Nunca a palavra "lealdade" foi tão bem pronunciada em todas as suas letras quando na entrevista coletiva do técnico Tite na véspera do jogo do Brasil contra o Equador. Ele se referia diretamente à decisão de jogadores e comissão técnica da Seleção Brasileira de se pronunciarem sobre a Copa América apenas após os dois jogos das Eliminatórias, contra equatorianos e paraguaios, respectivamente.
Indiretamente, porém, o treinador se referia a algo que o está incomodando muito no cargo e que pode significar sua desistência de um projeto muito importante para sua carreira e de seu grupo de trabalho. Ele pode pedir demissão após o jogo contra o Paraguai.
Vamos aos fatos:
1) Tite sabe que não era uma convicção de primeira hora do presidente da CBF, Rogério Caboclo, quando se encerrou o ciclo da Copa do Mundo da Rússia. A permanência se deu em função de uma costura feita por seu amigo e ex-coordenador Edu Gaspar, que deixou a CBF, mas aconselhou a entidade a manter o projeto com o técnico.
2) A Copa América de 2019, embora sem uma tensão aparente, era decisiva para a sequência do trabalho. A comissão técnica nitidamente perdeu autonomia em relação ao que tinha anteriormente. A perda da Copa na Rússia tirou poder de barganha do treinador e seus assistentes, mas o título conquistado estabilizou a situação.

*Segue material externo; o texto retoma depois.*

(* ===== verification/Vessel.v ===== *)
(** * VESSEL: from an approved pull request to a merge

    Models the part of [src/crates/agent-vessel/src] that decides about a pull
    request: the CI gate ([ci_poller.rs]), the merge refusals ([merger.rs]), and
    of [node.rs] the reconciliation of GitHub approvals, the reserved merge, the
    conflict route, the processing of one pull request and of the queue.

    GitHub's answers are arguments, one per request the code makes, and may
    disagree with each other.  Other agents write to the shared store while VESSEL
    waits for an answer: [others] is what they do at each such point. *)
From S2P Require Import Prelude Text Json Lifecycle LifecycleCodec Store Tickets Review.

(** ** Polling CI *)

Inductive CiPollResult : Type :=
  | Status (s : CiStatus)
  | Timeout
  | Conflicting.

Definition MERGEABLE_CHECK_INTERVAL : nat := 3.

(** The loop of [poll_until_terminal] with [todo] attempts to go: [ci] and
    [fresh] are the answers to the requests of each attempt. *)
Fixpoint poll_loop (ci : nat → result CiStatus) (fresh : nat → result PrInfo) (todo attempts : nat)
  : result CiPollResult :=
  match todo with
  | O => Ok Timeout
  | S todo =>
      status ← ci attempts;
      if Review.is_terminal status then Ok (Status status)
      else if bool_decide (attempts mod MERGEABLE_CHECK_INTERVAL = 0) then
        pr ← fresh attempts;
        if bool_decide (mergeable pr = Some false) then Ok Conflicting
        else poll_loop ci fresh todo (S attempts)
      else poll_loop ci fresh todo (S attempts)
  end.

Definition poll_until_terminal (max_attempts : nat) (ci : nat → result CiStatus)
  (fresh : nat → result PrInfo) : result CiPollResult := poll_loop ci fresh max_attempts 0.

(** ** Refusals *)

Definition is_merge_conflict_message (msg : string) : bool :=
  let lower := to_lowercase msg in
  contains "merge conflict" lower || contains "merge_conflict" lower
  || (contains "405" lower && contains "not mergeable" lower).

Definition is_merge_refused_pending_review (msg : string) : bool :=
  contains "405" (to_lowercase msg) && negb (is_merge_conflict_message msg).

Definition build_merge_commit_title (pr : PrInfo) : string :=
  "Merge PR #" +:+ pretty (number pr) +:+ ": " +:+ title pr +:+
  match ticket_id pr with
  | Some t =>
      match strip_prefix "T-" t with
      | Some issue => " (Closes #" +:+ issue +:+ ")"
      | None => " (Resolves " +:+ t +:+ ")"
      end
  | None => ""
  end.

(** ** State *)

Record MergeResult : Type := mkMergeResult {
  merged : bool;
  m_sha : option string;
  m_message : string;
}.

(** GitHub's reply to a merge request: none, one with an error status (its code
    and text) and a body, or a success with a body that can be read or not. *)
Inductive MergeReply : Type :=
  | NoReply (why : string)
  | Rejected (code : N) (status message : string)
  | Replied (r : MergeResult)
  | Unreadable (why : string).

(** The statuses that prove that nothing was merged. *)
Definition REJECTIONS : list N := [400; 401; 403; 404; 405; 409; 422; 429]%N.

(** [merge_pull_request]. *)
Definition merge_pull_request (reply : MergeReply) : result MergeResult :=
  match reply with
  | NoReply e => Err e
  | Rejected code status message =>
      if bool_decide (code ∈ REJECTIONS)
      then Ok (mkMergeResult false None ("GitHub rejected merge (" +:+ status +:+ "): " +:+ message))
      else Err ("GitHub merge outcome unknown (" +:+ status +:+ "): " +:+ message)
  | Replied r => Ok r
  | Unreadable _ => Err "Failed to parse merge response"
  end.

(** A merge request sent to GitHub, with the store as it was then. *)
Record MergeCall : Type := mkCall {
  call_number : u64;
  call_head : string;
  call_title : string;
  call_store : SharedStore;
}.

(** What VESSEL, and NEXUS after it, do outside the store. *)
Inductive Effect : Type :=
  | Merge (c : MergeCall)
  | ArchiveChat (chat : string)
  | SendChat (chat text : string)
  | CloseIssue (owner repo : string) (issue : u64)
  | StopWorkspace (workspace : string)
  | DeleteWorkspace (workspace : string)
  | WriteCiFix (branch why : string) (pr : u64)
  | Notify (ticket role why workspace_link github_link : string)
  | CreateWorkspace (template name ticket branch : string)
  | StartWorkspace (workspace : string)
  | CreateChat (workspace ticket prompt : string)
  | InterruptChat (chat : string)
  | RequestWorker (role ticket branch key : string)
  | DeleteWorker (workspace key : string)
  | CommentIssue (owner repo : string) (issue : u64) (text : string)
  | AssignIssue (owner repo : string) (issue : u64) (login : string).

(** [v_clock] counts the points at which VESSEL has waited. *)
Record VState : Type := mkVState {
  v_store : SharedStore;
  v_clock : nat;
  v_log : list Effect;
}.

Definition set_v_store (s : SharedStore) (v : VState) : VState := mkVState s (v_clock v) (v_log v).

Definition v_effect (e : Effect) : St VState unit :=
  st_modify (λ v, mkVState (v_store v) (v_clock v) (v_log v ++ [e])).

Definition v_step {A} (f : VState → result A * VState) : St VState A := f.

Definition or_err {A} (o : option A) (msg : string) : result A :=
  match o with Some a => Ok a | None => Err msg end.

(** [anyhow::ensure!] as a step. *)
Definition v_ensure (b : bool) (msg : string) : St VState unit :=
  st_lift (if b then Ok tt else Err msg).

Definition v_merge_call (pr : PrInfo) : St VState unit :=
  s ← st_gets v_store;
  v_effect (Merge (mkCall (number pr) (head_sha pr) (build_merge_commit_title pr) s)).

(** ** Outcomes *)

Inductive VesselOutcome : Type :=
  | OMerged (ticket : string) (pr : u64) (sha pr_title : string) (pr_body : option string)
  | OCiFailed (ticket : option string) (pr : u64) (why : string) (detail : option CiFailureDetail)
  | OMergeBlocked (ticket : option string) (pr : u64) (why : string)
  | OCiTimeout (ticket : option string) (pr : u64)
  | OCiMissing (ticket : option string) (pr : u64)
  | OConflicts (ticket : option string) (pr : u64) (files : list string)
  | OReviews (ticket : option string) (pr : u64) (state : string) (head : option string)
  | OUnmanaged (pr : u64) (why : string)
  | ODocsPrClosed (pr : u64) (why : string).

Definition outcome_ticket (o : VesselOutcome) : option string :=
  match o with
  | OMerged t _ _ _ _ => Some t
  | OCiFailed t _ _ _ | OMergeBlocked t _ _ | OCiTimeout t _ | OCiMissing t _ | OConflicts t _ _
  | OReviews t _ _ _ => t
  | OUnmanaged _ _ | ODocsPrClosed _ _ => None
  end.

Definition outcome_pr (o : VesselOutcome) : u64 :=
  match o with
  | OMerged _ n _ _ _ | OCiFailed _ n _ _ | OMergeBlocked _ n _ | OCiTimeout _ n | OCiMissing _ n
  | OConflicts _ n _ | OReviews _ n _ _ | OUnmanaged n _ | ODocsPrClosed n _ => n
  end.

(** What GitHub and the worktree answer while one pull request is processed. *)
Record Answers : Type := mkAnswers {
  a_pr : result PrInfo;
  a_confirmed : result (option string);
  a_approvals : result (list PrReview);
  a_rework_ci : result CiStatus;
  a_rework_reviews : result (list PrReview);
  a_rework_comments : result (list ReviewComment);
  a_docs_pr : result PrInfo;
  a_close : result unit;
  a_poll_ci : nat → result CiStatus;
  a_poll_pr : nat → result PrInfo;
  a_reviews : result (list PrReview);
  a_comments : result (list ReviewComment);
  a_recheck : result CiStatus;
  a_merge : MergeReply;
  a_failed_checks : result CiFailureDetail;
  a_conflicted : list string;
}.

Definition is_docs_pr (pr : PrInfo) : bool :=
  starts_with "lore/" (head_branch pr) || bool_decide (ticket_id pr = Some "T-DOCS").

Definition close_docs_pr_with_conflicts (close : result unit) (pr : PrInfo) : VesselOutcome :=
  match close with
  | Ok _ => ODocsPrClosed (number pr) "Merge conflicts on docs PR — closed for regeneration"
  | _ => OConflicts None (number pr) ["Docs PR could not be closed"]
  end.

Definition ci_debug (s : CiStatus) : string :=
  match s with Pending => "Pending" | Success => "Success" | Failure => "Failure" | Error => "Error" end.

(** The reason of a CI failure and what is known of it. *)
Definition ci_failure (s : CiStatus) (detail : result CiFailureDetail) : string * option CiFailureDetail :=
  match detail with
  | Ok d =>
      (match failed_checks d with
       | [] => "CI status: " +:+ ci_debug s
       | l => "CI status: " +:+ ci_debug s +:+ " — failed checks: " +:+ join ", " (fc_name <$> l)
       end, Some d)
  | _ => ("CI status: " +:+ ci_debug s, None)
  end.

Section vessel.
(** What other processes do to the store at each point where VESSEL waits, and
    the clock there. *)
Context (others : nat → SharedStore → SharedStore) (clock : nat → u64).
Context (parse_from_rfc3339 : string → option Z) (max_attempts : nat).

(** ** Store operations and requests, each a point where VESSEL waits *)

Definition v_await : St VState unit :=
  st_modify (λ v, mkVState (others (v_clock v) (v_store v)) (S (v_clock v)) (v_log v)).

Definition v_read {A} (f : SharedStore → result A) : St VState A :=
  _ ← v_await; v_step (λ v, (f (v_store v), v)).

Definition v_lifecycle (ticket : string) : St VState Lifecycle := v_read (λ s, lifecycle s ticket).

Definition v_get {A} `{Serde A} (key : string) : St VState (option A) :=
  v_read (λ s, Ok (get_typed s key)).

Definition v_write (f : SharedStore → SharedStore) : St VState unit :=
  _ ← v_await; st_modify (λ v, set_v_store (f (v_store v)) v).

Definition v_transition (ticket : string) (ver : u64) (actor : string) (e : Event) : St VState Lifecycle :=
  _ ← v_await;
  v_step (λ v,
    match transition (v_store v) ticket ver actor e (clock (v_clock v)) with
    | Ok (next, s) => (Ok next, set_v_store s v)
    | Err msg => (Err msg, v)
    | Panic => (Panic, v)
    end).

Definition v_request {A} (answer : result A) : St VState A := _ ← v_await; st_lift answer.

(** ** Merging *)

(** The end of [merge_reviewed]: what the reply does to the reservation made at
    version [ver].  An error leaves it, since the outcome may be unknown. *)
Definition settle_merge (ticket : string) (ver : u64) (merge : result MergeResult) (pr : PrInfo)
  : St VState MergeResult :=
  result ← v_request merge;
  _ ← (if merged result then
         sha ← st_lift (or_err (m_sha result) "Merge response missing SHA");
         v_transition ticket ver "vessel" (Merged (number pr) (head_sha pr) sha)
       else v_transition ticket ver "vessel" CancelMerge);
  mret result.

(** [merge_reviewed]: [ci] is the status fetched again for the head, [merge] the
    answer to the merge request. *)
Definition merge_reviewed (ci : result CiStatus) (merge : result MergeResult) (pr : PrInfo)
  : St VState MergeResult :=
  ticket ← st_lift (or_err (ticket_id pr) "PR has no ticket");
  state ← v_lifecycle ticket;
  _ ← v_ensure (merge_ready state (head_sha pr) && bool_decide (pr_number state = Some (number pr)))
        "Current head lacks lifecycle approval";
  status ← v_request ci;
  _ ← v_ensure (bool_decide (status = Success)) "CI must succeed for the candidate head";
  state ← (if merge_pending state then mret state
           else v_transition ticket (version state) "vessel" (BeginMerge (head_sha pr)));
  _ ← v_merge_call pr;
  settle_merge ticket (version state) merge pr.

(** [handle_conflicts]; the files come from the worktree or from GitHub. *)
Definition handle_conflicts (a : Answers) (pr : PrInfo) : St VState VesselOutcome :=
  if is_docs_pr pr then mret (close_docs_pr_with_conflicts (a_close a) pr)
  else
    ticket ← st_lift (or_err (ticket_id pr) "Conflict PR has no ticket");
    current ← v_lifecycle ticket;
    _ ← v_ensure (negb (merge_pending current)) "Merge outcome is still unresolved";
    _ ← v_ensure (bool_decide (phase current = Submit)) "Conflict rework requires a submitted candidate";
    _ ← v_transition ticket (version current) "vessel" (Move Building None);
    mret (OConflicts (ticket_id pr) (number pr) (a_conflicted a)).

(** What [process_single_pr] does with the answer of [merge_reviewed]. *)
Definition conclude_merge (a : Answers) (pr : PrInfo) (ticket : option string)
  (r : result MergeResult) : St VState VesselOutcome :=
  match r with
  | Ok result =>
      if merged result then
        mret (OMerged (from_option id ("T-" +:+ pretty (number pr)) ticket) (number pr)
                (from_option id "" (m_sha result)) (title pr) (body pr))
      else if is_merge_conflict_message (m_message result) then handle_conflicts a pr
      else if is_merge_refused_pending_review (m_message result) then
        mret (OReviews ticket (number pr) (monitor_as_str MNeedsReview) (Some (head_sha pr)))
      else mret (OMergeBlocked ticket (number pr) (m_message result))
  | Err e =>
      if is_merge_conflict_message e then handle_conflicts a pr
      else mret (OMergeBlocked ticket (number pr) e)
  | Panic => st_lift Panic
  end.

(** The lifecycle check before the merge; a record that cannot be read, or no
    ticket, does not hold the pull request back here. *)
Definition lifecycle_allows (ticket : option string) (h : string) : St VState bool :=
  match ticket with
  | Some t =>
      v_read (λ s, match lifecycle s t with Ok lc => Ok (merge_ready lc h) | _ => Ok true end)
  | None => mret true
  end.

(** The [CiPollResult::Status(CiStatus::Success)] arm of [process_single_pr]. *)
Definition after_green_ci (a : Answers) (pr : PrInfo) (evidence : option ReworkEvidence)
  (ticket : option string) : St VState VesselOutcome :=
  let waiting := OReviews ticket (number pr) (monitor_as_str MNeedsReview) (Some (head_sha pr)) in
  let state := classify parse_from_rfc3339 (a_reviews a) (a_comments a) pr Success evidence in
  if bool_decide (state = MConflicts) || has_conflicts pr then handle_conflicts a pr
  else if bool_decide (state = MNeedsReview) then mret waiting
  else if bool_decide (state ∈ [MChangesRequested; MComments]) then
    mret (OReviews ticket (number pr) (monitor_as_str state) (Some (head_sha pr)))
  else
    ready ← lifecycle_allows ticket (head_sha pr);
    if (ready : bool) then
      v_step (λ v, let '(r, v') := merge_reviewed (a_recheck a) (merge_pull_request (a_merge a)) pr v in
                   conclude_merge a pr ticket r v')
    else mret waiting.

Definition ci_gate (a : Answers) (pr : PrInfo) (evidence : option ReworkEvidence)
  (ticket : option string) : St VState VesselOutcome :=
  poll ← v_request (poll_until_terminal max_attempts (a_poll_ci a) (a_poll_pr a));
  match poll with
  | Status Success => after_green_ci a pr evidence ticket
  | Status s =>
      let '(why, detail) := ci_failure s (a_failed_checks a) in
      mret (OCiFailed ticket (number pr) why detail)
  | Conflicting => handle_conflicts a pr
  | Timeout => mret (OCiTimeout ticket (number pr))
  end.

Definition process_single_pr (a : Answers) (pr : PrInfo) (evidence : option ReworkEvidence)
  : St VState VesselOutcome :=
  let ticket := if is_docs_pr pr then Some "T-DOCS" else ticket_id pr in
  if is_docs_pr pr then
    if has_conflicts pr then mret (close_docs_pr_with_conflicts (a_close a) pr)
    else if is_none (mergeable pr) then
      fresh ← v_request (a_docs_pr a);
      if has_conflicts fresh then mret (close_docs_pr_with_conflicts (a_close a) fresh)
      else ci_gate a pr evidence ticket
    else ci_gate a pr evidence ticket
  else ci_gate a pr evidence ticket.
End vessel.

3) O período da pandemia serviu para manter inerte a estrutura. O início das Eliminatórias mostrou uma retomada da qualidade do futebol com resultados excelentes, mas o período recente, sem partidas, não impediu o presidente Rogério Caboclo de cogitar e convidar profissionais, como o espanhol Xavi ou o brasileiro Muricy Ramalho, para se juntarem à comissão técnica da Seleção. Nenhum dos dois aceitou. Isto simplesmente aconteceu à revelia de Tite, que ficou sabendo que Xavi, dito pelo próprio, recebera a sondagem também para ser treinador do Brasil após a Copa do Catar. Para quem preza tanto pela lealdade, aí está um abalo.
4) A decisão compartilhada entre presidentes da República e da CBF, trazendo para o Brasil a Copa América, definida na última segunda-feira, foi uma surpresa geral na Granja Comary. Sem querer ser alguém decisivo, Tite esperava ter pelo menos uma sinalização do que fora arquitetado e que envolvia sua equipe de profissionais e os atletas, os verdadeiros personagens do evento. Pode se dizer que aí está a chamada gota d'água na desestabilização da lealdade.
5) Extremamente zeloso pelo seu principal projeto profissional, o de ser campeão mundial com a Seleção Brasileira, cheio de planos, esquemas e perspectivas, Tite balançou fortemente pela primeira vez quanto a permanecer no cargo. A família já garantiu apoio a qualquer decisão que ele venha a tomar, inclusive o alertando para que a lealdade siga sendo um valor inarredável em qualquer trabalho.
6) Em consonância com os atletas e seus parceiros de comissão técnica, há discordância do fato do Brasil ser sede da Copa América numa situação delicada do país, um dos recordistas em mortes pela covid-19. Há muito menos medo do coronavírus do que respeito a uma rejeição maioritária da população brasileira contra a competição.
Estes são fatores que evitam qualquer tipo de surpresa se, ao final do jogo em Assunção na próxima terça-feira, o treinador anunciar que abre mão de seu principal projeto profissional e até pessoal em nome de conceitos e valores de vida. Nestes, a palavra principal é aquela dita com todas as sílabas na entrevista coletiva: lealdade.